(Records drawn from a dataset)
-- -- --

(* ===== verification/ProxyProcess.v ===== *)
(** * The proxy process (crates/wicket/src/main.rs: arguments, logging, PID file,
      service notification, HTTPS address)

    What the binary does around the servers: which log level and format are in force,
    the PID file with its guard, the notification of systemd and the HTTPS address that
    goes with an HTTP address.  The disk is that of [AcmeStorage]; sending a datagram is
    a parameter. *)

From S2P Require Import Prelude Str Num Bytes Net Config Files AcmeStorage.
From Stdlib Require Import Ascii.

(** ** Arguments and logging *)

(** The path of the PID file is given as its parent and its file name. *)
Record Args := mkArgs {
  args_config : string;
  args_validate : bool;
  args_log_level : option string;
  args_json_logs : bool;
  args_dump_config : bool;
  args_dump_schema : bool;
  args_metrics_addr : string;
  args_upgrade : bool;
  args_pid_dir : string;
  args_pid_name : string;
  args_upgrade_sock : string
}.

Definition effective_log_level (args : Args) (config : Config) : string :=
  match args_log_level args with
  | Some l => l
  | None => unwrap_or (server_log_level (cfg_server config)) (log_level (cfg_logging config))
  end.
(* ===== verification/ProxyLabels.v ===== *)
(** * The labels of the proxy's metrics

    Every update of a metric by the proxy (crates/wicket-core/src/service.rs,
    crates/wicket-stream/src/{proxy,upstream}.rs, crates/wicket-tls/src, the accept loop of
    crates/wicket/src/main.rs) goes to a collector of crates/wicket-*/src/metrics.rs with one
    value per label.  Each component that updates metrics is a step of the shared registry;
    the invariant is proved of every step. *)

From S2P Require Import Prelude Metrics MetricsRegistry Config TlsConfig Files SniRouter.
From S2P Require Import HttpProxy StreamProxy SockMap ProxyMain CertStore FileWatcher Acme Cloudflare AcmeStorage.

(** The collectors that no code updates. *)
Definition unused_proxy_metrics : list string := [
  "wicket_upstream_health"; "wicket_upstream_healthy_backends"; "wicket_health_check_total"; "wicket_route_match_duration_seconds";
  "wicket_config_reloads_total"; "wicket_proxy_config_generation"; "wicket_config_last_reload_timestamp_seconds";
  "wicket_proxy_uptime_seconds"; "wicket_worker_threads"
].
Notation proxy_labelled := (well_labelled (declared (without unused_proxy_metrics proxy_metrics))).

(** ** HTTP *)

Section http.
Import HttpProxy.
Context {LB Peer : Type} (select : LB → string → N → option Peer).

Lemma new_ctx_labelled now random m : proxy_labelled m → proxy_labelled (new_ctx now random m).2.
Proof. intros H. cbn. solve_labels. Qed.
Definition SharedStore_new : SharedStore := mkSharedStore StoreInner_default ReverseIndexInner_default.

Definition is_ready (s : SharedStore) : bool := is_complete (ss_inner s).

(** [rc] has completed its initial list, as [snapshot] and [get_gateway_class] ask it. *)
Definition class_listed (rc : ResourceClass) (s : StoreInner) : bool :=
  match si_phase s with Ready => true | Warming listed => bool_decide (rc ∈ listed) end.

Definition snapshot (s : SharedStore) : option GatewayState :=
  if negb (class_listed Gateways (ss_inner s)) then None else Some (to_gateway_state (ss_inner s)).

Definition planner_snapshot (s : SharedStore) : SnapshotResult PlannerSnapshot :=
  if negb (is_complete (ss_inner s)) then NotReady else SnapReady (to_planner_snapshot (ss_inner s)).

Definition get_gateway_class (s : SharedStore) (name : string) : option GatewayClass :=
  if negb (class_listed GatewayClasses (ss_inner s)) then None else si_gateway_classes (ss_inner s) !! name.

Definition is_service_referenced (s : SharedStore) (namespace name : string) : option bool :=
  if negb (is_complete (ss_inner s)) then None
  else Some (bool_decide (key namespace name ∈ si_service_ref_index (ss_inner s))).

(** [*counts.entry(k).or_insert(0) += 1] over a list of keys. *)
Definition count_by {K} `{Countable K} (ks : list K) : gmap K Z :=
  foldl (λ counts k, <[k := (default 0 (counts !! k) + 1)%Z]> counts) ∅ ks.

Definition gateway_counts (s : SharedStore) : gmap (string * string) Z :=
  count_by ((λ g, (ns_or_default (gw_metadata g), gs_gateway_class_name (gw_spec g))) <$> values (si_gateways (ss_inner s))).
Definition httproute_counts (s : SharedStore) : gmap string Z :=
  count_by ((λ r, ns_or_default (hr_metadata r)) <$> values (si_http_routes (ss_inner s))).
Definition tcproute_counts (s : SharedStore) : gmap string Z :=
  count_by ((λ r, ns_or_default (tr_metadata r)) <$> values (si_tcp_routes (ss_inner s))).
Definition tlsroute_counts (s : SharedStore) : gmap string Z :=
  count_by ((λ r, ns_or_default (lr_metadata r)) <$> values (si_tls_routes (ss_inner s))).
Definition reference_grant_counts (s : SharedStore) : gmap string Z :=
  count_by ((λ g, ns_or_default (rg_metadata g)) <$> values (si_reference_grants (ss_inner s))).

-- -- --

**Work request:** What is the number of lines in the data that include "AcmeStorage"? Respond with that number and no other text.

**Exercise result:** 3